— Your task —
Please go through the records below and return every line holding the word "mret".

— Provided data —
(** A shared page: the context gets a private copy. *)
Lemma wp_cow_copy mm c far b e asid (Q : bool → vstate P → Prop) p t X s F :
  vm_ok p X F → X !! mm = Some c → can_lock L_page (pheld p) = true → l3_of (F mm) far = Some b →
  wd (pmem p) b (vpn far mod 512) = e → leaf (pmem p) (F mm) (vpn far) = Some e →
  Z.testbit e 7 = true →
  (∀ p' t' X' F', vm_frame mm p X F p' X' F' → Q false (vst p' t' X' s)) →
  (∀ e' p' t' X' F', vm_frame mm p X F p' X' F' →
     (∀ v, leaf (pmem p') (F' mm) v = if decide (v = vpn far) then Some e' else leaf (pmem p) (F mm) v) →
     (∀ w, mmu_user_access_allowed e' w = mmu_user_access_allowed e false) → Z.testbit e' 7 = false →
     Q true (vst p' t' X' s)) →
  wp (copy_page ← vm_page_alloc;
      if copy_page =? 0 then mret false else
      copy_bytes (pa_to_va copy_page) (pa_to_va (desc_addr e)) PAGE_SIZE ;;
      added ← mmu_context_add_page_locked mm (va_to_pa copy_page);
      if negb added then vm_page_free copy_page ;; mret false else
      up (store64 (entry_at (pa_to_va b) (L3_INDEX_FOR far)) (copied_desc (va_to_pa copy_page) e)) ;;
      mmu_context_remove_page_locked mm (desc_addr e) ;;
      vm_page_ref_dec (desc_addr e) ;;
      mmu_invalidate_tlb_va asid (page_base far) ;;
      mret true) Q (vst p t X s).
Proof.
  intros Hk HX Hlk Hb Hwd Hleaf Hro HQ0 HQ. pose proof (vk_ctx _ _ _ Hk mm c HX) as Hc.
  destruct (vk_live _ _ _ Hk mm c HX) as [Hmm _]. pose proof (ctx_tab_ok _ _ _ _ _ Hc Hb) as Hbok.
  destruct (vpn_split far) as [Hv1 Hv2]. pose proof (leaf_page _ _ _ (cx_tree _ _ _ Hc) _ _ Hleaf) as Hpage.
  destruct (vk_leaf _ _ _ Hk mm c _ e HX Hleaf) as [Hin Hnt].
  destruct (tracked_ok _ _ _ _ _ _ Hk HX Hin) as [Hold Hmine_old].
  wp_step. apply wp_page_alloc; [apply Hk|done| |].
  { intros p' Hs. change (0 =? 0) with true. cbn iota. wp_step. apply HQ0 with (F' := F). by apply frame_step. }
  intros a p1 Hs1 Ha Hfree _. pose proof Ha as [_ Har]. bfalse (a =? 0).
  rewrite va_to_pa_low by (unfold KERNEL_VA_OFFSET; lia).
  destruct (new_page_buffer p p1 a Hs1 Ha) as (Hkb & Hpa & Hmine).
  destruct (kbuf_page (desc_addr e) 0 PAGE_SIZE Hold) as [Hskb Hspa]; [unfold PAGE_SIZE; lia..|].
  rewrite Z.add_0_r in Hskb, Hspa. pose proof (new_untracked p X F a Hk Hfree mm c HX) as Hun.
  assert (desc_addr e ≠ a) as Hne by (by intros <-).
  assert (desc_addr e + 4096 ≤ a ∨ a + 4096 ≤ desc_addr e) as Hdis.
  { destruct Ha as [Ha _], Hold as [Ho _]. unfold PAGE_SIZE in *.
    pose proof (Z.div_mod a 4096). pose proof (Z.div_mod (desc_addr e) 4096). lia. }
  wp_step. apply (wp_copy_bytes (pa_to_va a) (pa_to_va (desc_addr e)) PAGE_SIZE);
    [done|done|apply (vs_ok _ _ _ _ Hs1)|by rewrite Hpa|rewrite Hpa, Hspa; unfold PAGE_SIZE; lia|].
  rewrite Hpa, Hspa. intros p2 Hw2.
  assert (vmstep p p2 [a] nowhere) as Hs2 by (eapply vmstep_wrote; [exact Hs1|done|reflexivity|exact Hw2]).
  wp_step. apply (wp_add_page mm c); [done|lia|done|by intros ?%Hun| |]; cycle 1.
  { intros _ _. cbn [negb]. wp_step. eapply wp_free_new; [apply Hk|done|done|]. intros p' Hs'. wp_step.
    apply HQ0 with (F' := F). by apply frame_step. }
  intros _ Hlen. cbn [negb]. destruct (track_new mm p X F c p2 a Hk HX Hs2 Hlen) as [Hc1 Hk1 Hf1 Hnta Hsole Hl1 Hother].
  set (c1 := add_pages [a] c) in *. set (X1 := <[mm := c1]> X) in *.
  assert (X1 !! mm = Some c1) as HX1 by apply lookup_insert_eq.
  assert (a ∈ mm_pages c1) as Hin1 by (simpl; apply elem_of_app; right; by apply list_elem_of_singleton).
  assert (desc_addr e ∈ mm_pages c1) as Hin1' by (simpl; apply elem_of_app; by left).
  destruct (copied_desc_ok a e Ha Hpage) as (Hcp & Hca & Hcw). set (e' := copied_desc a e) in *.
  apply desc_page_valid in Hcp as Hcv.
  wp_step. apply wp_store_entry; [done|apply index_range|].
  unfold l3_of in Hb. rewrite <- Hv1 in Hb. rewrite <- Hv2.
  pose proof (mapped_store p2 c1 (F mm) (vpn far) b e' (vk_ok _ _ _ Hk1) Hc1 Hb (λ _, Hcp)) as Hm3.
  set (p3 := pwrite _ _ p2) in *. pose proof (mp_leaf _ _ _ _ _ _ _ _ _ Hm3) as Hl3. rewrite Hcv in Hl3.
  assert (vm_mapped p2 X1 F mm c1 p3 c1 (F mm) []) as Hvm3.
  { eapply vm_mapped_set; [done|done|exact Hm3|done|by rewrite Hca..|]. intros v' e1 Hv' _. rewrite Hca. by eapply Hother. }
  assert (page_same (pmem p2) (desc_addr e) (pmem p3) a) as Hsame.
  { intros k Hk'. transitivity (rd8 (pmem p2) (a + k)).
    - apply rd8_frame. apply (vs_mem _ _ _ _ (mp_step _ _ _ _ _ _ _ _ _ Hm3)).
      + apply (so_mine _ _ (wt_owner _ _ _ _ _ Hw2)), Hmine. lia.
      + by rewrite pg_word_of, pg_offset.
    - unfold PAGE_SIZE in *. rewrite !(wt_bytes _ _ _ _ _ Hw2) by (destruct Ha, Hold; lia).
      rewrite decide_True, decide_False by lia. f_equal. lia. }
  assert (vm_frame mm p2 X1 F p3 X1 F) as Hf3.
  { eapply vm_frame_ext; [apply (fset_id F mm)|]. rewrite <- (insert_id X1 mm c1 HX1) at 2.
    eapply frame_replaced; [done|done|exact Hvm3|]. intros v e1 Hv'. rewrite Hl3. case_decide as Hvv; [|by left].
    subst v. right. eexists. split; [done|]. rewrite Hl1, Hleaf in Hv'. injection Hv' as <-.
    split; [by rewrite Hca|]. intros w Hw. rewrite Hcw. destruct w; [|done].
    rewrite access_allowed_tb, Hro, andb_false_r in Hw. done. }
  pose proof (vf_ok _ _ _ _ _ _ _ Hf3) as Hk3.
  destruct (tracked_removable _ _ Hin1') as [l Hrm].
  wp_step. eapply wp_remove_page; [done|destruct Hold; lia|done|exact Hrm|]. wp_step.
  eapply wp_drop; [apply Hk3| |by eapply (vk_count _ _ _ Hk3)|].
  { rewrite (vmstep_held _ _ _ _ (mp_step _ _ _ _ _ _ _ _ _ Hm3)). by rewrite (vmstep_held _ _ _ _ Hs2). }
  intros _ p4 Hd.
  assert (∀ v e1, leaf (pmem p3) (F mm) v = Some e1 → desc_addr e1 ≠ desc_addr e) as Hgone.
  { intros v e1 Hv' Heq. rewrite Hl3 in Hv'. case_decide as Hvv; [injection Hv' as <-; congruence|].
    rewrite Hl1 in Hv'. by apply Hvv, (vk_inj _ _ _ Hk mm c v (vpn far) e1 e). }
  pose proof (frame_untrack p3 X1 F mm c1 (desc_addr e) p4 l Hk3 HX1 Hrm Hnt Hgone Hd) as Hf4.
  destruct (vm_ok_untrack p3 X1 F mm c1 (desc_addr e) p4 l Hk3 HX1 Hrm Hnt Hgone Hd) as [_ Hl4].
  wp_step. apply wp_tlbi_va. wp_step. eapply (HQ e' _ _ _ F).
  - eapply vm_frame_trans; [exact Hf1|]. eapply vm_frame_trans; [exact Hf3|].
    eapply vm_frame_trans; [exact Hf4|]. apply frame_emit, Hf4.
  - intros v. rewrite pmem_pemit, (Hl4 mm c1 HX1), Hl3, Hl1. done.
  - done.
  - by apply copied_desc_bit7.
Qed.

==

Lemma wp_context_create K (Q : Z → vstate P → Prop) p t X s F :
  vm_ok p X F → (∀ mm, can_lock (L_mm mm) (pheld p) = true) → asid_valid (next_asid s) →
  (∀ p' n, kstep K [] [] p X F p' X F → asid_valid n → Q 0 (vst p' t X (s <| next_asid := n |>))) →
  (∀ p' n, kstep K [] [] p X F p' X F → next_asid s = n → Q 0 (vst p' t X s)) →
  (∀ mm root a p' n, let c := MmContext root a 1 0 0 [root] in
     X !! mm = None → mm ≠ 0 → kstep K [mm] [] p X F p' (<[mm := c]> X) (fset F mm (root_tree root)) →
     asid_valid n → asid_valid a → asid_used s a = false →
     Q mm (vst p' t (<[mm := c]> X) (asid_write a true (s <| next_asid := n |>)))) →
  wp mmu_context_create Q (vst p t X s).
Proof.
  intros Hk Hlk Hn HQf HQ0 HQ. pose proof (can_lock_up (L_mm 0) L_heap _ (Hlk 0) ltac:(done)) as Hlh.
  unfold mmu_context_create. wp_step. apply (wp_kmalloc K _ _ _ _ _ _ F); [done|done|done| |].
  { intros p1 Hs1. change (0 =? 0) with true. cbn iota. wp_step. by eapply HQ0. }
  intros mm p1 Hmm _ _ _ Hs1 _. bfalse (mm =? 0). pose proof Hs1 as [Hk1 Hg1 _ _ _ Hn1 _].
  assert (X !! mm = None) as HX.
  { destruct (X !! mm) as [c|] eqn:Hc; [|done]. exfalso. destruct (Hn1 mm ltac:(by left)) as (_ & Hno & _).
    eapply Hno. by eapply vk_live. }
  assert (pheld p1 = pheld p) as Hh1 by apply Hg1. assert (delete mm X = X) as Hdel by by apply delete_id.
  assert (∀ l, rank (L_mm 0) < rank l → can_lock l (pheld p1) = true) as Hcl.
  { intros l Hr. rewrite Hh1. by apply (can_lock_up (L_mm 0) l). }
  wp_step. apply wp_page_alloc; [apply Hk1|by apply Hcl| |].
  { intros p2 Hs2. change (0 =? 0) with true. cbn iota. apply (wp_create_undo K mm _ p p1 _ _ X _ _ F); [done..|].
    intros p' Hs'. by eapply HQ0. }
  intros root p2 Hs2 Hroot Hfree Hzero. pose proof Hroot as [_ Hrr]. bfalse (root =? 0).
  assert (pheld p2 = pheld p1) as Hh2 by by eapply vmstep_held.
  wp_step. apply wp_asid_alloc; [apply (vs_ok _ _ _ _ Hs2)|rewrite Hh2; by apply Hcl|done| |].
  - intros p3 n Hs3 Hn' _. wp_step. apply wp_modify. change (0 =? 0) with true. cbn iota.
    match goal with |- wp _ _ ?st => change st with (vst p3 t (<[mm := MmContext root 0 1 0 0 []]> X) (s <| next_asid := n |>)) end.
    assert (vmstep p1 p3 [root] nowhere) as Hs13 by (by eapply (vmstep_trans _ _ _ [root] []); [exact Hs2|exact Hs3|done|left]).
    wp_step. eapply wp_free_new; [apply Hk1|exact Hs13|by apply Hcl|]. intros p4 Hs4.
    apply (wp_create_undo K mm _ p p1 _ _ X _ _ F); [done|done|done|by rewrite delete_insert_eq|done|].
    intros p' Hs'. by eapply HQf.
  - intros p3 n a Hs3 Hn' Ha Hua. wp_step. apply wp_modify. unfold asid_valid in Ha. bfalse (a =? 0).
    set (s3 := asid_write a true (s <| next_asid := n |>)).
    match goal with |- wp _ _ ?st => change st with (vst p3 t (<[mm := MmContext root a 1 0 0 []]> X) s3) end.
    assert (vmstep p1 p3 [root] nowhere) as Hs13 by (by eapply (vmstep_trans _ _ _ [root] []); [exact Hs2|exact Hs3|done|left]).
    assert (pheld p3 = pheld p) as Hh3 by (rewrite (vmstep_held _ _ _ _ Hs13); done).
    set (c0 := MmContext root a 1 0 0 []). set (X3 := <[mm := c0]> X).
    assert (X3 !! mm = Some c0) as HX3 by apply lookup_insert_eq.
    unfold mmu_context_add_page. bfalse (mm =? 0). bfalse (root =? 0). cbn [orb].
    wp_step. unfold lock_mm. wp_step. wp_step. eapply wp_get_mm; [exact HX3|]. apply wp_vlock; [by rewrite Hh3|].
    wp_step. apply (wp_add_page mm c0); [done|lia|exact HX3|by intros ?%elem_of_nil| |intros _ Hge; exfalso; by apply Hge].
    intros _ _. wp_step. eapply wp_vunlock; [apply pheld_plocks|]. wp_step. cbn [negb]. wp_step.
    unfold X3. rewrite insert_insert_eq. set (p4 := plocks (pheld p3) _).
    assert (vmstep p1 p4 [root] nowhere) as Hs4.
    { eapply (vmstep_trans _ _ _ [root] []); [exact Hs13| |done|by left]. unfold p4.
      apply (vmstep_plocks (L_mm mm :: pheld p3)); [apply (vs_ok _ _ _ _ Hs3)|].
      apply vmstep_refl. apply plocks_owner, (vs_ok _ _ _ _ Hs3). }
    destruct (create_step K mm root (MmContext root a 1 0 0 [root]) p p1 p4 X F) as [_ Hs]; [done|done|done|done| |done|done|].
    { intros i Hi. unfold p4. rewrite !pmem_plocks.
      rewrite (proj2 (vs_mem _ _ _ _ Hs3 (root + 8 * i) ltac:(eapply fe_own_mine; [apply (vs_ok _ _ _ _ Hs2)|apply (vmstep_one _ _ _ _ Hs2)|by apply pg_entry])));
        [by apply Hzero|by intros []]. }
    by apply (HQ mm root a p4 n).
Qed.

--

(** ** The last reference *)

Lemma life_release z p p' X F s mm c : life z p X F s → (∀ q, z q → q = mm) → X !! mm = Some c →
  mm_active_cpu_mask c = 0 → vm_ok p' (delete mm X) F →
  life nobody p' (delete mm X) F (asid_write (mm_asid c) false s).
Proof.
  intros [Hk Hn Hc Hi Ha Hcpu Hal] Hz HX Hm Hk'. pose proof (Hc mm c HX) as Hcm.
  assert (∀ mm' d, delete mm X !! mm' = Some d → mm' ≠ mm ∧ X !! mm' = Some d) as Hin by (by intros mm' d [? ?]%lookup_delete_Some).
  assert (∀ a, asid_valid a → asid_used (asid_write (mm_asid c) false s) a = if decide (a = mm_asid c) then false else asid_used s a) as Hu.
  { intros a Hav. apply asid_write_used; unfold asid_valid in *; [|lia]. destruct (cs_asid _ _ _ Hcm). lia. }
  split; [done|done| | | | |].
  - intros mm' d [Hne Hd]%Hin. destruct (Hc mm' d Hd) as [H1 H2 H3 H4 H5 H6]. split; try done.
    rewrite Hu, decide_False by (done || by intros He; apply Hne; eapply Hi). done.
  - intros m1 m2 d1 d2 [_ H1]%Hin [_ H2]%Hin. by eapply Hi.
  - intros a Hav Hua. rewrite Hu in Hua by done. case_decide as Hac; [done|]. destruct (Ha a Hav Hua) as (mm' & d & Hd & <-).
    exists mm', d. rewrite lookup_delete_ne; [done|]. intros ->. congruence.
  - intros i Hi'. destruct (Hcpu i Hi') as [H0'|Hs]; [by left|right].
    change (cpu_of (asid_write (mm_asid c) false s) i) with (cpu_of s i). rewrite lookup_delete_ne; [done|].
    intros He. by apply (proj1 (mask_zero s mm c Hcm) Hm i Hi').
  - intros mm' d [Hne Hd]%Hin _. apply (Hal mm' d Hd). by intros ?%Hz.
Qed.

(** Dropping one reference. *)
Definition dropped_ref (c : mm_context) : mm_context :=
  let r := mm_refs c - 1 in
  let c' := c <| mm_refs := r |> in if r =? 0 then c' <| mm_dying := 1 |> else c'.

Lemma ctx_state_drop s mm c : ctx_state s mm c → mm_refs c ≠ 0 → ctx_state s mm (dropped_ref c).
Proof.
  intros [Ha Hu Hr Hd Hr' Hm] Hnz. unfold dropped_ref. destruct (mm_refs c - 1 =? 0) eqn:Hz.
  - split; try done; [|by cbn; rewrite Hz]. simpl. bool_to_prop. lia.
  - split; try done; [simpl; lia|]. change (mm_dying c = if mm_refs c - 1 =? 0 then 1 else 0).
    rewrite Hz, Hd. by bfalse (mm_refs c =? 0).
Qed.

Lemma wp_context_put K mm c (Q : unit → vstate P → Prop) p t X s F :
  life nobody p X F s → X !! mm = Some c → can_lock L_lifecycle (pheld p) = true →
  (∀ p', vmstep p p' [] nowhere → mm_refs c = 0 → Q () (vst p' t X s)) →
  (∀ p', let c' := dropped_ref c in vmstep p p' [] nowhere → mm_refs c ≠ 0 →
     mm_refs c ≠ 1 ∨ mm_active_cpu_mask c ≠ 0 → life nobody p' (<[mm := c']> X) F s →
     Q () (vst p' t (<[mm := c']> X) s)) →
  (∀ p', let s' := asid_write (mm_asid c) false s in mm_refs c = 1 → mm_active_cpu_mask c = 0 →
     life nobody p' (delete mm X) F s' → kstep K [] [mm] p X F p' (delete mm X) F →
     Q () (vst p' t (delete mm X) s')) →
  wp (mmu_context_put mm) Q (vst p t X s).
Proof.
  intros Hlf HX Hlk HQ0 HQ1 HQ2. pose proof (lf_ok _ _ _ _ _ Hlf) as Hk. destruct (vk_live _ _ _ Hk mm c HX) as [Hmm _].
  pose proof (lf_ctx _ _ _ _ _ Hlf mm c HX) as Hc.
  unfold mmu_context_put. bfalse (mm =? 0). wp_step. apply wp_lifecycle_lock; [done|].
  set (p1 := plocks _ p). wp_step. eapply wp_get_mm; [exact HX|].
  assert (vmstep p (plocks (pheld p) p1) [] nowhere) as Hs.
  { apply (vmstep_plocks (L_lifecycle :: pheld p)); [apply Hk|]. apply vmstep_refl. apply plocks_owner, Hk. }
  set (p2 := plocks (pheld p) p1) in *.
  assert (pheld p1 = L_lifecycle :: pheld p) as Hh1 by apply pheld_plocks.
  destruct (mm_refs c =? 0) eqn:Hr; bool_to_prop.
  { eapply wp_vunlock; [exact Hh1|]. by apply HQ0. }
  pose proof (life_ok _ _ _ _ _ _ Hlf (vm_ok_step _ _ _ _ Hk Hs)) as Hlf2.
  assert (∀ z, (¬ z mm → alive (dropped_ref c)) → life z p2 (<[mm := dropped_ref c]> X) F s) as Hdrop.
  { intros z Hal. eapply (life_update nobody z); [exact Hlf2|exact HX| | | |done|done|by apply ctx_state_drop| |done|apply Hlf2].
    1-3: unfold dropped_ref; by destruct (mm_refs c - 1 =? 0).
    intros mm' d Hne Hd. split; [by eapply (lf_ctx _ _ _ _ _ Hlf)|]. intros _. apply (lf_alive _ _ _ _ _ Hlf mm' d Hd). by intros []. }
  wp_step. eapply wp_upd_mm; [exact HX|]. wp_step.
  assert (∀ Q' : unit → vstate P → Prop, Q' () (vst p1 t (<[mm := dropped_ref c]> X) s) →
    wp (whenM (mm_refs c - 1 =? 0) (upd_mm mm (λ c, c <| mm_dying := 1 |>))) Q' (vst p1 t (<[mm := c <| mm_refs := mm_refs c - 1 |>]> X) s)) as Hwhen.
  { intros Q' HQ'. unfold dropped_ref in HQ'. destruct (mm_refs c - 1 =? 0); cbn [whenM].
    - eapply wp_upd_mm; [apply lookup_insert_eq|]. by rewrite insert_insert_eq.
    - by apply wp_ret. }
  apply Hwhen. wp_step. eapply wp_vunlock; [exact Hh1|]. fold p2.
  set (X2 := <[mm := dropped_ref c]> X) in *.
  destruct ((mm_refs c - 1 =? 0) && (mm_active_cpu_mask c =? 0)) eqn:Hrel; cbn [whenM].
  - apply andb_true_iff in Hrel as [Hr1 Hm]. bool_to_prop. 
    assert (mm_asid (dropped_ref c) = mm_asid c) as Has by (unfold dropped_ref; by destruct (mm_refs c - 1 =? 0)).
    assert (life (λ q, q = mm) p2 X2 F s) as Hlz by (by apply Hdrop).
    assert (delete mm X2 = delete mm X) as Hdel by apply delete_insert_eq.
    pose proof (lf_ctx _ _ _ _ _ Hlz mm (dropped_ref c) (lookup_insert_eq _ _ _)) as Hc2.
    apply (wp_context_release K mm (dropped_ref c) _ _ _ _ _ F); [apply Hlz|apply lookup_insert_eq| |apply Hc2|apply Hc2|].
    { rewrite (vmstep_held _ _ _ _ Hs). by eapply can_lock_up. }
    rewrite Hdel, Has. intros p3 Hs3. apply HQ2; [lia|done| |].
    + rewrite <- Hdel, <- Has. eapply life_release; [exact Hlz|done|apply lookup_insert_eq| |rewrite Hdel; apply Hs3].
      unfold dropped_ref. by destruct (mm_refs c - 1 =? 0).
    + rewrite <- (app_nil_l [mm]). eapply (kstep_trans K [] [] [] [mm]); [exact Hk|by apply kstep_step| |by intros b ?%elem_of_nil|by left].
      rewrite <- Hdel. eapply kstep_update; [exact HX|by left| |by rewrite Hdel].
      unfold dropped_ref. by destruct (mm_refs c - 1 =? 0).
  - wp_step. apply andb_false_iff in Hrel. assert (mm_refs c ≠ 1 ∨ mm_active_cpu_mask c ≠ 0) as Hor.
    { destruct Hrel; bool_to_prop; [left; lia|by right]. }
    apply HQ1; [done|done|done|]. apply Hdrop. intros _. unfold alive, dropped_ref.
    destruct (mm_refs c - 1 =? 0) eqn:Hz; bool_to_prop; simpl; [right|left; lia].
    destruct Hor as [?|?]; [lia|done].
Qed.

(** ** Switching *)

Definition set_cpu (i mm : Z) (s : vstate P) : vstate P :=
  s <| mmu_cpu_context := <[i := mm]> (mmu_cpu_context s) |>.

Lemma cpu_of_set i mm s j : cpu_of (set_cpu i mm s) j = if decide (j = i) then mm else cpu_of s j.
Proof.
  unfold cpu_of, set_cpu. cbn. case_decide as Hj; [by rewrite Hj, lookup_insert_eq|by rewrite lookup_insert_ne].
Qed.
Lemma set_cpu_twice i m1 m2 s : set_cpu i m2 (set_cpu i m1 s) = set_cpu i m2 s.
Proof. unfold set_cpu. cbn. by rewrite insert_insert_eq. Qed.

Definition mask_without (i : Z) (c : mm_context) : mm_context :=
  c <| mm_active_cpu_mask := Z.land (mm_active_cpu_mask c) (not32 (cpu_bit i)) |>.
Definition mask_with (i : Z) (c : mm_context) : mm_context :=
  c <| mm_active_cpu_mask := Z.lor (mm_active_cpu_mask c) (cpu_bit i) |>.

— Problem solution —
      if copy_page =? 0 then mret false else
      if negb added then vm_page_free copy_page ;; mret false else
      mret true) Q (vst p t X s).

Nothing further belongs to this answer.